EXCERPTED RECORDS —

(** [start_load_kv], the layers' caches being registered. *)
Definition start_load_kv : py t unit :=
  modify (set_current 0) ;;;
  prepare_for_load ;;;
  prepare_for_save.

(** The files and blocks of the requests that load; [extend(None)] raises. *)
Definition load_lists (rs : list ReqMeta) : result (list GPUFileMetadata * list Z) :=
  let! l := map_result (λ r, match load_spec r with
                             | None => Ok ([], [])
                             | Some l => let! f := of_option TypeError (ls_gpu_files l) in
                                         let! b := of_option TypeError (block_ids_to_load l) in
                                         Ok (f, b)
                             end) rs in
  Ok (concat l.*1, concat l.*2).

Definition check_for_layer_need_load : py t bool :=
  let* w := get_st in
  passert (has_kvcaches w) ;;;
  let* (files, _) := lift (load_lists (md_requests (meta w))) in
  ret (negb (zlen files =? 0)).

Definition wait_for_layer_load : py t unit :=
  let* w := get_st in
  passert (has_kvcaches w) ;;;
  let* (files, blocks) := lift (load_lists (md_requests (meta w))) in
  if zlen files =? 0 then ret tt
  else on_engine (Engine.retrieve_layer (current_layer w) files blocks).

(** The tasks whose layer is below the number of layers, and the tasks moved on. *)
Definition due (n : Z) (ts : list IOSpec) : list IOSpec := filter (λ x, io_layer x < n) ts.
Definition advance (n : Z) (ts : list IOSpec) : list IOSpec :=
  (λ x, if io_layer x <? n then IOTask (io_gpu_file x) (io_block_id x) (io_layer x + 1) (io_request_id x)
        else x) <$> ts.

Definition set_tasks (ts : list IOSpec) : py t unit :=
  modify (λ w, set_meta (set_io (io_count (meta w)) (Some ts) (save_stream (meta w)) (meta w)) w).

Definition save_kv_layer : py t unit :=
  let* w := get_st in
  passert (has_kvcaches w) ;;;
  modify (set_current (current_layer w + 1)) ;;;
  if (io_count (meta w) =? 0) || negb (save_stream (meta w)) then ret tt
  else match io_tasks (meta w) with
       | None => ret tt
       | Some ts =>
           let d := due (num_layers w) ts in
           set_tasks (advance (num_layers w) ts) ;;;
           on_engine (Engine.store_layer (io_gpu_file <$> d) (io_block_id <$> d) (io_layer <$> d))
       end.

Definition save_kv_layer_async : py t unit :=
  let* w := get_st in
  passert (has_kvcaches w) ;;;
  modify (set_current (current_layer w + 1)) ;;;
  if io_count (meta w) =? 0 then ret tt
  else match io_tasks (meta w) with
       | None => ret tt
       | Some ts =>
           let d := due (num_layers w) ts in
           set_tasks (advance (num_layers w) ts) ;;;
           modify (λ w, set_pending (pending_store w ++
             [StoreTask (io_gpu_file <$> d) (io_block_id <$> d) (io_layer <$> d)]) w)
       end.

(** [_launch_pending_store_layer_tasks]: [budget -= 1] comes first and raises on [None];
    the loop runs at most once per pending task, which is the fuel. *)
Fixpoint launch_loop (fuel : nat) (budget : option Z) : py t unit := λ w,
  match fuel, pending_store w with
  | Datatypes.S f, x :: rest =>
      match budget with
      | None => (Raise TypeError, w)
      | Some b =>
          if 0 <? b then
            (on_engine (Engine.store_layer (sl_files x) (sl_blocks x) (sl_layers x)) ;;;
             launch_loop f (Some (b - 1))) (set_pending rest w)
          else (Ok tt, w)
      end
  | _, _ => (Ok tt, w)
  end.

Definition launch_io (budget : option Z) : py t unit := λ w,
  launch_loop (length (pending_store w)) budget w.

(** *** A forward pass and the transfers it causes *)

Abbreviation backend_of w := (Engine.backend (engine w)).

Definition set_backend b (w : t) : t := set_engine (Engine.set_backend b (engine w)) w.

(** What attention calls around a layer, with the asynchronous saving. *)
Definition layer_step : py t unit := wait_for_layer_load ;;; save_kv_layer_async.

Lemma read_layer_length mla st m p :
  length (GeminiBackend.read_layer mla st m p) = length m.
Proof.
  unfold GeminiBackend.read_layer.
  repeat case_match; try done; unfold GeminiBackend.py_set; by rewrite length_insert.
Qed.

Lemma wait_stream_length (b : GeminiBackend.t S) :
  length (GeminiBackend.kvcaches (GeminiBackend.wait_stream b)) = length (GeminiBackend.kvcaches b).
Proof.
  unfold GeminiBackend.wait_stream. simpl. generalize (GeminiBackend.kvcaches b).
  induction (GeminiBackend.load_queue b) as [|p q IH]; intros m; simpl; [done|].
  rewrite IH. apply read_layer_length.
Qed.

Lemma batch_get_length l f bs (b : GeminiBackend.t S) :
  length (GeminiBackend.kvcaches (GeminiBackend.layerwise_batch_get l f bs b).2)
  = length (GeminiBackend.kvcaches b).
Proof.
  unfold GeminiBackend.layerwise_batch_get, bind, modify, get_st, passert, lift.
  rewrite <- (wait_stream_length b).
  destruct (_ <=? _); [done|]. destruct (py_index _ _); [|done]. destruct (rassert _); [|done].
  unfold GeminiBackend.issue_read, bind, get_st, lift, modify. by destruct (GeminiBackend.gather _ _ _).
Qed.

Lemma has_kvcaches_length w w' :
  length (GeminiBackend.kvcaches (backend_of w')) = length (GeminiBackend.kvcaches (backend_of w)) →
  has_kvcaches w' = has_kvcaches w.
Proof.
  unfold has_kvcaches. destruct (GeminiBackend.kvcaches (backend_of w)),
    (GeminiBackend.kvcaches (backend_of w')); done.
Qed.

Lemma due_all n l ts : l < n → Forall (λ x, io_layer x = l) ts → due n ts = ts.
Proof.
  intros Hl. unfold due. induction 1 as [|x ts Hx Hts IH]; [done|].
  by rewrite filter_cons, decide_True, IH by lia.
Qed.

Lemma advance_all n l ts :
  l < n → Forall (λ x, io_layer x = l) ts → Forall (λ x, io_layer x = l + 1) (advance n ts).
Proof.
  intros Hl Hall. unfold advance. apply Forall_fmap, (Forall_impl _ _ _ Hall). intros x Hx. simpl.
  by rewrite (proj2 (Z.ltb_lt _ _)), <- Hx by lia.
Qed.

Lemma advance_same n ts :
  io_gpu_file <$> advance n ts = io_gpu_file <$> ts ∧ io_block_id <$> advance n ts = io_block_id <$> ts.
Proof.
  unfold advance. rewrite <- !list_fmap_compose. split; apply list_fmap_ext; intros i x _; simpl;
    by destruct (io_layer x <? n).
Qed.

(** The tasks that the asynchronous saving queues for a layer. *)
Definition layer_task (ts : list IOSpec) (l : Z) : store_layer_task :=
  StoreTask (io_gpu_file <$> ts) (io_block_id <$> ts) (replicate (length ts) l).

Lemma layers_replicate (ts : list IOSpec) l :
  Forall (λ x, io_layer x = l) ts → io_layer <$> ts = replicate (length ts) l.
Proof. induction 1 as [|x ts Hx Hts IH]; [done|]. by rewrite fmap_cons, Hx, IH. Qed.

Lemma layer_step_spec w files blocks ts l b' :
  has_kvcaches w = true → load_lists (md_requests (meta w)) = Ok (files, blocks) → files ≠ [] →
  io_count (meta w) ≠ 0 → io_tasks (meta w) = Some ts → Forall (λ x, io_layer x = l) ts →
  current_layer w = l → l < num_layers w → num_layers w = Engine.num_layers (engine w) →
  GeminiBackend.layerwise_batch_get l files blocks (backend_of w) = (Ok tt, b') →
  layer_step w = (Ok tt, Work (Engine.set_backend b' (engine w))
    (set_io (io_count (meta w)) (Some (advance (num_layers w) ts)) (save_stream (meta w)) (meta w))
    (task_queue w) (pending_store w ++ [layer_task ts l]) (l + 1) (num_layers w) (chunk_size w)).
Proof.
  intros Hk Hll Hf Hio Hts Hall Hc Hl Hn Hget.
  assert (wait_for_layer_load w = (Ok tt, set_backend b' w)) as Hw.
  { unfold wait_for_layer_load, bind, get_st, passert, lift. rewrite Hk. cbn [rassert].
    rewrite Hll. rewrite (proj2 (Z.eqb_neq (zlen files) 0))
      by (destruct files; [done|]; rewrite zlen_cons; pose proof (zlen_nonneg files); lia).
    unfold on_engine, Engine.retrieve_layer, bind, gets.
    rewrite (proj2 (Z.leb_gt (Engine.num_layers (engine w)) (current_layer w))) by lia.
    unfold Engine.on_backend. by rewrite Hc, Hget. }
  unfold layer_step, bind at 1. rewrite Hw.
  assert (has_kvcaches (set_backend b' w) = true) as Hk'.
  { rewrite <- Hk. apply has_kvcaches_length. simpl.
    pose proof (batch_get_length l files blocks (backend_of w)) as H1. by rewrite Hget in H1. }
  unfold save_kv_layer_async, bind, get_st, passert, lift. rewrite Hk'. cbn [rassert].
  unfold modify. cbn [meta set_backend set_engine set_current io_count io_tasks current_layer].
  rewrite (proj2 (Z.eqb_neq _ 0)), Hts by done. unfold set_tasks, modify. cbv zeta.
  cbn [num_layers set_current set_backend set_engine].
  rewrite (due_all _ l) by done. rewrite (layers_replicate ts l Hall), Hc. done.
Qed.
(** With a stream controller made for the device, [execute] admits no transfer that
    does not exist, that the window leaves no time for, or that the controller has no
    processors for; the stream it returns belongs to the smallest partition that holds the
    admitted transfers, and there is one exactly when a transfer is admitted. *)
Theorem execute_fits (dev : device) mn step sms c num_tokens exist stage window k :
  StreamController.create is_cuda multi_processor_count split_device dev mn step sms = Ok c →
  0 < sms → 0 < step → mn < multi_processor_count dev →
  overlap_window prefill_comm_time decode_time stage num_tokens = Ok window →
  PyFloat.le_zero window = false → writable_chunks info system window = Ok k →
  let part sm := StreamController.partition multi_processor_count dev mn step sm in
  ∃ m, part m ∧ (∀ sm, part sm → sm ≤ m) ∧
  let n := Z.min (Z.min exist k) (m * sms) in
  let r := execute prefill_comm_time decode_time info system num_tokens dev exist stage c in
  (n ≤ 0 → r = (Ok (n, None), c))
  ∧ (0 < n → ∃ sm s l, r = (Ok (n, Some s), c) ∧ part sm ∧ split_device dev [sm] = Ok (s :: l)
       ∧ n ≤ sm * sms ∧ ∀ sm', part sm' → n ≤ sm' * sms → sm ≤ sm').
Proof.
  intros Hc Hsms Hstep Hmn Hw Hpos Hk part.
  destruct (StreamController.matched_stream_best_fit _ _ _ dev mn step sms c 1 Hc)
    as (m & _ & _ & _ & Hmax & Hm & Hle & _); [lia..|].
  exists m. split; [done|]. split; [done|]. intros n r.
  assert (r = (let! s := StreamController.get_matched_stream dev n c in Ok (n, s), c)) as ->.
  { subst r. unfold execute, bind, lift, get_st. rewrite Hw, Hpos, Hk.
    change (pool_max_io_count dev c) with (StreamController.max_io_count dev c). rewrite Hmax.
    simpl. fold n. by destruct (StreamController.get_matched_stream dev n c). }
  split; intros Hn.
  - unfold StreamController.get_matched_stream. by rewrite (proj2 (Z.leb_le n 0)).
  - destruct (StreamController.matched_stream_best_fit _ _ _ dev mn step sms c n Hc)
      as (m' & sm & s & l & Hmax' & _ & _ & Hs & Hsm & Hsplit & Hfit & _); [lia..|].
    exists sm, s, l. rewrite Hs. split; [done|]. split; [done|]. split; [done|]. apply Hfit.
    rewrite Hmax in Hmax'. injection Hmax' as Em. rewrite <- Em. unfold n. lia.
Qed.
End with_controller.
End Simulator.

(** ** Concrete inputs *)
Module SimulatorDemo.
Import Simulator.

(** A GPU with 132 processors whose streams bear the size of their partition, a window
    of one second at 10^9 bytes per second, blocks of 65536 bytes. *)
Definition gpu_sms (_ : Z) : Z := 132.
Definition split_by_size (_ : Z) (l : list Z) : result (list Z) := Ok l.
Definition split_by_index (_ : Z) (l : list Z) : result (list Z) := Ok (seqZ 0 (zlen l)).
Definition one_second (_ : Z) : result spec_float := PyFloat.of_int 1.
Definition info : model_info := ModelInfo 8 128.
Definition system : model_system_info :=
  SystemInfo (match PyFloat.of_int (10 ^ 9) with Ok f => f | Raise _ => S754_nan end) 16.
Definition controller : StreamController.t :=
  match StreamController.create (λ _, true) gpu_sms split_by_size 0 8 8 2 with
  | Ok c => c
  | Raise _ => StreamController.SC 0 [] []
  end.
Definition small : SmallStreamController.t :=
  match SmallStreamController.create (λ _, true) gpu_sms split_by_index [0] 8 with
  | Ok c => c
  | Raise _ => SmallStreamController.SSC [] []
  end.

Example execute_fits_witness :
  let part sm := StreamController.partition gpu_sms 0 8 8 sm in
  ∃ m, part m ∧ (∀ sm, part sm → sm ≤ m) ∧
  let n := Z.min (Z.min 45 15258) (m * 2) in
  let r := execute one_second one_second info system 100 0 45 "decode" controller in
  (n ≤ 0 → r = (Ok (n, None), controller))
  ∧ (0 < n → ∃ sm s l, r = (Ok (n, Some s), controller) ∧ part sm ∧ split_by_size 0 [sm] = Ok (s :: l)
       ∧ n ≤ sm * 2 ∧ ∀ sm', part sm' → n ≤ sm' * 2 → sm ≤ sm').
Proof.
  apply (execute_fits (λ _, true) gpu_sms split_by_size one_second one_second info system
           0 8 8 2 controller 100 45 "decode"
           (match PyFloat.of_int 1 with Ok f => f | Raise _ => S754_nan end) 15258);
    [vm_compute; reflexivity|lia|lia|reflexivity|vm_compute; reflexivity|vm_compute; reflexivity|vm_compute; reflexivity].
Defined.

(** The 45 transfers run on the stream of 24 processors. *)
Example execute_demo :
  execute one_second one_second info system 100 0 45 "decode" controller = (Ok (45, Some 24), controller).
Proof. vm_compute. reflexivity. Qed.

Example small_pool_conserves_witness :
  let xs := [SmallStreamController.CGet 0 1; SmallStreamController.CGet 0 5; SmallStreamController.CDone 0 15] in
  let c' := foldl (λ c x, SmallStreamController.run_call x c) small xs in
  (SmallStreamController.avail_of 0 c' ++ SmallStreamController.inuse_of 0 c'
     ≡ₚ SmallStreamController.avail_of 0 small)
  ∧ match SmallStreamController.get_matched_stream 0 1 c' with
    | (Ok (Some s), c'') => s ∈ SmallStreamController.avail_of 0 c'
        ∧ (s ∉ SmallStreamController.inuse_of 0 c') ∧ s ∈ SmallStreamController.inuse_of 0 c''
    | (Ok None, c'') => c'' = c' ∧ (SmallStreamController.inuse_of 0 c' ≡ₚ SmallStreamController.avail_of 0 small)
    | (Raise _, _) => False
    end.
Proof.
  intros xs. apply (SmallStreamController.small_pool_conserves (λ _, true) gpu_sms split_by_index [0] 8 small xs).
  - vm_compute. reflexivity.
  - intros dev l [= <-]. apply NoDup_seqZ.
  - repeat constructor.
Defined.

(** The processors that a partition size does not divide belong to no stream: 16 streams
    of 8 use 128 of the 132. *)
Example small_pool_drops_remainder :
  SmallStreamController.partitions 8 132 = replicate 16 8.
Proof. vm_compute. reflexivity. Qed.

THE PROBLEM —
Which lines of the records contain "whose"? Show each of them.

RESULT —
(** The tasks whose layer is below the number of layers, and the tasks moved on. *)
(** A GPU with 132 processors whose streams bear the size of their partition, a window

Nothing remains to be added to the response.